[Information given]
(** Whatever the arguments: if they are accepted, every required option of the
    command and of each subcommand called has a value. *)
Lemma required_present com args st key com' o : parse com args = ok (Some st) -> command_name com <> [] ->
  called st (command_name com) com key com' -> o ∈ command_options com' -> option_presence o = Required ->
  is_Some (values st !! option_key key o).
Proof.
  unfold parse. destruct (consumeToken _) as [e|[tok c0]]; [done|]. cbn [mbind result_bind].
  destruct (parseCommand [] com c0) as [e|c]; [done|]. cbn [mbind result_bind].
  destruct (rest c); [|done]. destruct (validate (output c) [] com) as [e|[]] eqn:Ev; [done|]. intros [= <-] Hn Hc Ho Hr.
  assert (exists prefix, validate (output c) prefix com = ok tt /\ command_name com = full_key prefix com) as (prefix & Hv & Hk) by (by exists []).
  clear Ev. revert Hn prefix Hv Hk. generalize dependent (command_name com). intros k Hc Hn. revert Hn.
  induction Hc as [k x|k x sub k' x' Hin Hg Hc IH]; intros Hn prefix Hv ->; [by apply validate_here|].
  apply (IH Ho) with (full_key prefix x); [by destruct (full_key prefix x)|by apply validate_sub|].
  unfold full_key at 2. by destruct (full_key prefix x).
Qed.
End Parse.

(** ** Concrete cases *)

Module Examples.

#[local] Instance whole_numbers : Stod Z := stoi.

Definition opt (short : Z) (long : string) (v : value Z) (p : presence) : cli_option Z := mk_option short (bytes long) v p.
Definition contour : command Z :=
  mk_command (bytes "contour") [opt 0x64 "debug" (VString []) Optional]
    [mk_command (bytes "capture")
       [opt 0x6C "logical" (VBool false) Optional; opt 0x74 "timeout" (VDouble 1) Optional;
        opt 0x6E "lines" (VUint 0) Optional; opt 0x6F "output" (VString []) Required] [] Explicit false;
     mk_command (bytes "terminal") [opt 0x65 "early-exit" (VBool false) Optional] [] Implicit true] Explicit false.
Definition set (short : Z) (long : string) (d : value Z) (p : presence) (n : notation) (bare : bool) (v : value Z) : setting :=
  mk_setting (opt short long d p) n bare v.

(** contour --debug=vt capture -l --timeout 7 output file.vt *)
Definition capturing : invocation :=
  Named [set 0x64 "debug" (VString []) Optional LongEqual false (VString (bytes "vt"))] (nth 0 (children contour) contour)
    (Done [set 0x6C "logical" (VBool false) Optional ShortNext true (VBool true);
           set 0x74 "timeout" (VDouble 1) Optional LongNext false (VDouble 7);
           set 0x6F "output" (VString []) Required NaturalNext false (VString (bytes "file.vt"))] []).
Example capture_line : render print_int capturing =
  bytes <$> ["--debug=vt"; "capture"; "-l"; "--timeout"; "7"; "output"; "file.vt"]%string.
Proof. reflexivity. Qed.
[/Information given]
* **Task details**
Filter the records above down to the lines that hold the string "true".

* **Result below**
     mk_command (bytes "terminal") [opt 0x65 "early-exit" (VBool false) Optional] [] Implicit true] Explicit false.
    (Done [set 0x6C "logical" (VBool false) Optional ShortNext true (VBool true);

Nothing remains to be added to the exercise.